= Stored data =

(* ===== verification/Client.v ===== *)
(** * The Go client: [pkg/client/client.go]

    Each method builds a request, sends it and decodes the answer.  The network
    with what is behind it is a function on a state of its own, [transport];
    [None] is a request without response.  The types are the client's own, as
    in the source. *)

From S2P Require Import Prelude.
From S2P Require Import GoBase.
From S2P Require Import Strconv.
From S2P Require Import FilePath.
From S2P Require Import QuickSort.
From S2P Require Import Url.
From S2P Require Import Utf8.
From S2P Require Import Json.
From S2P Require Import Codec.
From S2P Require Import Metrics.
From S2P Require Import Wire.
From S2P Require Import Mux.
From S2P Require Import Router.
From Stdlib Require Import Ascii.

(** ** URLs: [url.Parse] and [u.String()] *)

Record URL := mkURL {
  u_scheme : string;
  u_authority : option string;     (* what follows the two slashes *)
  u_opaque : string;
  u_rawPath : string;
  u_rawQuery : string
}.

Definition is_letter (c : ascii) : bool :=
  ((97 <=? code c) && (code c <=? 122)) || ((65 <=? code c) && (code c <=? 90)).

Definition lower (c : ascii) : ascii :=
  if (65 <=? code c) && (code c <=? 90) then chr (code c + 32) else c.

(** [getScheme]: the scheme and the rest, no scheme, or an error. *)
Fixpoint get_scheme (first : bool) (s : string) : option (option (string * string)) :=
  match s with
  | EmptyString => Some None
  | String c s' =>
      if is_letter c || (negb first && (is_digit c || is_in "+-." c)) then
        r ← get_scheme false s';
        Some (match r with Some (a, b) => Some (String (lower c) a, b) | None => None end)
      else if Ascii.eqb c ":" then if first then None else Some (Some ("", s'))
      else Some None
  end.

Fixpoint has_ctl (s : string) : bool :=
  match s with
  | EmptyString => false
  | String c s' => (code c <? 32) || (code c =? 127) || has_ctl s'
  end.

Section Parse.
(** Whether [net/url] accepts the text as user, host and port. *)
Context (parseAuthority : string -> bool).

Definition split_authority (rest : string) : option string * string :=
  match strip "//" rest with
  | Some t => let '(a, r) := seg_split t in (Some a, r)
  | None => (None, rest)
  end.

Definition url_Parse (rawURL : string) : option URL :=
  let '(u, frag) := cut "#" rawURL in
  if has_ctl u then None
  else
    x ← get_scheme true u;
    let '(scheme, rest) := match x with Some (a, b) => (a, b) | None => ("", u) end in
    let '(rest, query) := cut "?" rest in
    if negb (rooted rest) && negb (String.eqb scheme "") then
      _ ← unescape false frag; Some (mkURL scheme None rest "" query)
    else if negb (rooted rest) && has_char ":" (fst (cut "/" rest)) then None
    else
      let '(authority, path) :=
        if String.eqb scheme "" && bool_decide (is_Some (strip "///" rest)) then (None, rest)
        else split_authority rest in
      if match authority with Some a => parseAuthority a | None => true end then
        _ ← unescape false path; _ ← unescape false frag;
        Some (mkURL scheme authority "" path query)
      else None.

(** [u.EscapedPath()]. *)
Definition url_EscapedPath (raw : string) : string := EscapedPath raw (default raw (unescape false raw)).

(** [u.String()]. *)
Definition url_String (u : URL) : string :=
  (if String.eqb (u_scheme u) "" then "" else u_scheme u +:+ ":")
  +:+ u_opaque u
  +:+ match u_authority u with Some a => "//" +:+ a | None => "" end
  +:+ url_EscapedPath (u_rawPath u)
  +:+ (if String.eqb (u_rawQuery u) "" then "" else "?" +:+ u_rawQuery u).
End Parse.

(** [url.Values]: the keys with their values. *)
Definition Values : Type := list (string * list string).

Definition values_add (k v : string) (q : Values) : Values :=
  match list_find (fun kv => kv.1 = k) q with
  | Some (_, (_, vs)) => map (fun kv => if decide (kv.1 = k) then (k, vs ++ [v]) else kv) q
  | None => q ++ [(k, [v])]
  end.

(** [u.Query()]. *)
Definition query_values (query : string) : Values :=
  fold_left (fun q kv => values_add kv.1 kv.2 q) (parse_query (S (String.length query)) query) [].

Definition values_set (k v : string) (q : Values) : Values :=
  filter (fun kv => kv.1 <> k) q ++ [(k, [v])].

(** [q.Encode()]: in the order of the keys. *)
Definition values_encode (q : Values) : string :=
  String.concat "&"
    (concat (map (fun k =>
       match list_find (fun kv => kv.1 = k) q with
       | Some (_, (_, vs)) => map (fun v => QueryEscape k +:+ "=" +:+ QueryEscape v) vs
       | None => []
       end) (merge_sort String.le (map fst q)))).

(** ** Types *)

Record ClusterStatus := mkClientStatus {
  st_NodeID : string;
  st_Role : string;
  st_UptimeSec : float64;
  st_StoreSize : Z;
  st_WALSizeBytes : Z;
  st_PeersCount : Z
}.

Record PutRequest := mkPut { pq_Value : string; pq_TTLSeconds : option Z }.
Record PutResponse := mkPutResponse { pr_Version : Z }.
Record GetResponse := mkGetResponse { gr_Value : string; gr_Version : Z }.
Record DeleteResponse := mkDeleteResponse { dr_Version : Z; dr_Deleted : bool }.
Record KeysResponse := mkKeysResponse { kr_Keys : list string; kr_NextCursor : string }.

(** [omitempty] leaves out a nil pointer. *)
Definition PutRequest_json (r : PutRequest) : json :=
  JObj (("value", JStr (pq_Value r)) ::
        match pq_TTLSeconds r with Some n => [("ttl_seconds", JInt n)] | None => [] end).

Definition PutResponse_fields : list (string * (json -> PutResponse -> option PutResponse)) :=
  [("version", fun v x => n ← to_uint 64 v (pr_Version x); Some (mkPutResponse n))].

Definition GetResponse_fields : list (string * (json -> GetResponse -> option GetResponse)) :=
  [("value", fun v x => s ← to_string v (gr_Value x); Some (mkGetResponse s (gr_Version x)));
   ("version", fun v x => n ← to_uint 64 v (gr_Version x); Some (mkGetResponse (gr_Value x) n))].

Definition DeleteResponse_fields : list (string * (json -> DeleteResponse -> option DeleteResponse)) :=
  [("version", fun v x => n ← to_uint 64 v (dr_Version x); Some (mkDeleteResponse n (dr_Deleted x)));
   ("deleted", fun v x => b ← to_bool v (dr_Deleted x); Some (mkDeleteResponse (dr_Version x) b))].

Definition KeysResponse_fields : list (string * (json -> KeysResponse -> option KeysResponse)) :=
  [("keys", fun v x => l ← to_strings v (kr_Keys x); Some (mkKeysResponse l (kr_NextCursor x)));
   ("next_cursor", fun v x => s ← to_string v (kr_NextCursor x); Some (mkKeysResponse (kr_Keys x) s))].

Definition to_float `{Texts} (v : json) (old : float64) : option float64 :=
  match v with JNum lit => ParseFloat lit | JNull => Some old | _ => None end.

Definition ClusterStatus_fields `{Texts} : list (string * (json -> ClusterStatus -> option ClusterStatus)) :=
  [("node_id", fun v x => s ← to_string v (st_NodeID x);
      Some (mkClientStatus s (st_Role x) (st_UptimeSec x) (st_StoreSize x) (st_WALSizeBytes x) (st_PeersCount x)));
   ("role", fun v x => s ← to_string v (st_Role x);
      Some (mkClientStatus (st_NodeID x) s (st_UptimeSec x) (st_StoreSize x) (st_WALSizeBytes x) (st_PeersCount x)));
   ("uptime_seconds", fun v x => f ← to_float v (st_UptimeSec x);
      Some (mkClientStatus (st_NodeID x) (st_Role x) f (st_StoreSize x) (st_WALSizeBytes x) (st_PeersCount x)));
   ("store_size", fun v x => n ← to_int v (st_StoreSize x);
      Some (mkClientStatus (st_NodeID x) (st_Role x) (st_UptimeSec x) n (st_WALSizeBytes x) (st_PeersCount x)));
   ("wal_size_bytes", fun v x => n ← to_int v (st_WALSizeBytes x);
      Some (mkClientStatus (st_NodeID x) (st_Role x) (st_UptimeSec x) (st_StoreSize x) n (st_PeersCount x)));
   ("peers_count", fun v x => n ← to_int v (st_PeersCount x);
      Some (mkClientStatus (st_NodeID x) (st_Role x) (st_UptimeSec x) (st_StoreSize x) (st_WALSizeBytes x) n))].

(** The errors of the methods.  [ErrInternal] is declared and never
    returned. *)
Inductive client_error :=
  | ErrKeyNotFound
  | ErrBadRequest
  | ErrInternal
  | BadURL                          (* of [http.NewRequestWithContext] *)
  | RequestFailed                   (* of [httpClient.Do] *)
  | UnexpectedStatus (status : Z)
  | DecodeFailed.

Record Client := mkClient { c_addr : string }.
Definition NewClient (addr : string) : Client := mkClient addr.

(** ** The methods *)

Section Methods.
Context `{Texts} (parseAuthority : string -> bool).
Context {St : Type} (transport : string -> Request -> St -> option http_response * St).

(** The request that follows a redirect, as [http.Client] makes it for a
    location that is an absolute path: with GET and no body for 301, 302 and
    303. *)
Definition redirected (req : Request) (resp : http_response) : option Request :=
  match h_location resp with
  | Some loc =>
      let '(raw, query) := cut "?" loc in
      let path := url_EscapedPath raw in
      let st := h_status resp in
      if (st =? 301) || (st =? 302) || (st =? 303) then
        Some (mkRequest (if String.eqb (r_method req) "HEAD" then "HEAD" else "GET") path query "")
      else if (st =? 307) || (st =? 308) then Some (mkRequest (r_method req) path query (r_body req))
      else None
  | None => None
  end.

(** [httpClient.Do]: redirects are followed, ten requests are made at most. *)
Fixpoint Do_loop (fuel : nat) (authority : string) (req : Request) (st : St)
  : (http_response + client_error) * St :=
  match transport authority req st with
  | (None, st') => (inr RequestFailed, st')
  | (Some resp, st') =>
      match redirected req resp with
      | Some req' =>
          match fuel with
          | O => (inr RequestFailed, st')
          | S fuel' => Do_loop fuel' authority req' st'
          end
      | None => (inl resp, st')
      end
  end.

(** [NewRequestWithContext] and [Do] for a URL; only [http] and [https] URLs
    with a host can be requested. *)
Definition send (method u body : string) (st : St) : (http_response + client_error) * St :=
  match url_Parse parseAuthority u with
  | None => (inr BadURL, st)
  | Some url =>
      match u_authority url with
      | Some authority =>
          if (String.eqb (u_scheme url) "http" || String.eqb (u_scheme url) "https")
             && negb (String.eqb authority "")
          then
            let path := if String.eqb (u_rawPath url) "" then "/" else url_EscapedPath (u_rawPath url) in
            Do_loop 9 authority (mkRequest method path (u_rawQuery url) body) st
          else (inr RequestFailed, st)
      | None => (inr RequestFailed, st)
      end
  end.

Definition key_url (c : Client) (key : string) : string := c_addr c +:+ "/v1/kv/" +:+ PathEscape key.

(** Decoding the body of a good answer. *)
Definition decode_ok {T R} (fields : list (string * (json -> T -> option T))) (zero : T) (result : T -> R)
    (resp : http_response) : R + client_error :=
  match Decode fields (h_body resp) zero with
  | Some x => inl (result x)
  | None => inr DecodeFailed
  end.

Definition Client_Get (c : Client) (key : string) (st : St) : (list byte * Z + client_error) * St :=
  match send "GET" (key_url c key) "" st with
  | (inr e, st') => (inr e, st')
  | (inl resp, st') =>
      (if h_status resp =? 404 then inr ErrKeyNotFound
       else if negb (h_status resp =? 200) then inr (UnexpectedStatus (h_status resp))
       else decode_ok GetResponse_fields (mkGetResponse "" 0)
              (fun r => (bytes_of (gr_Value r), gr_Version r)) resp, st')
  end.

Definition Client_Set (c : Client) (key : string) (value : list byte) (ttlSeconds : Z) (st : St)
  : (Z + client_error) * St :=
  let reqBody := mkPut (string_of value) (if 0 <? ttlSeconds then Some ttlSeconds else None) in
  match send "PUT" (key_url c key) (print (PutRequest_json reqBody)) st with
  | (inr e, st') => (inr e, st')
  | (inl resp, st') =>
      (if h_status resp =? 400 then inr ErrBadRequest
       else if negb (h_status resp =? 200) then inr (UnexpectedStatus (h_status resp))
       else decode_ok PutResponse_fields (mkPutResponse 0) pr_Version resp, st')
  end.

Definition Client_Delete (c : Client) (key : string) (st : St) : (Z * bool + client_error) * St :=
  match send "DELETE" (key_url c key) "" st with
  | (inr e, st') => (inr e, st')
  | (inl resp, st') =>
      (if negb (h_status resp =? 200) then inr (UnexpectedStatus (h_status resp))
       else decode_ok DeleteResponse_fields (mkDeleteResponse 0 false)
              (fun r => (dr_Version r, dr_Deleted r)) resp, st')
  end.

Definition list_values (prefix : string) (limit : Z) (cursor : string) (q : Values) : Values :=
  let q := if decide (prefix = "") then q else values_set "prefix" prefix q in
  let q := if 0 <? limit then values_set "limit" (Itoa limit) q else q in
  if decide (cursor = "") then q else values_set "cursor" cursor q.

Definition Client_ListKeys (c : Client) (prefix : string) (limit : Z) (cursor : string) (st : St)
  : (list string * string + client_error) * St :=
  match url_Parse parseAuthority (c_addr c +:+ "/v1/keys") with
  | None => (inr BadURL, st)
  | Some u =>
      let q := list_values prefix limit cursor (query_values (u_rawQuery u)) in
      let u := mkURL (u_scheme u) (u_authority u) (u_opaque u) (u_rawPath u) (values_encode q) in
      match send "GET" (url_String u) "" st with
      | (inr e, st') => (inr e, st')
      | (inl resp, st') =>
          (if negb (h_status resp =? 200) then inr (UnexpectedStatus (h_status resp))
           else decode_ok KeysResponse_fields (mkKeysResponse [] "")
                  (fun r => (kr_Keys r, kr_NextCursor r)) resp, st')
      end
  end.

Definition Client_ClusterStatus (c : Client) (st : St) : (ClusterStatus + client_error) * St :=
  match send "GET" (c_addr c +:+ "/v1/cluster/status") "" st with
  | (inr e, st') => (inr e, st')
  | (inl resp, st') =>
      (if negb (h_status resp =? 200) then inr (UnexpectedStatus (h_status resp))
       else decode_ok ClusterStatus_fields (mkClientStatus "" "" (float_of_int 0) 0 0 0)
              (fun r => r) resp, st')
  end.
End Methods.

= Requirement =
Search the lines above for the string "mkURL", then show every one that has it.

= Solution for this exercise =
Record URL := mkURL {
      _ ← unescape false frag; Some (mkURL scheme None rest "" query)
        Some (mkURL scheme authority "" path query)
      let u := mkURL (u_scheme u) (u_authority u) (u_opaque u) (u_rawPath u) (values_encode q) in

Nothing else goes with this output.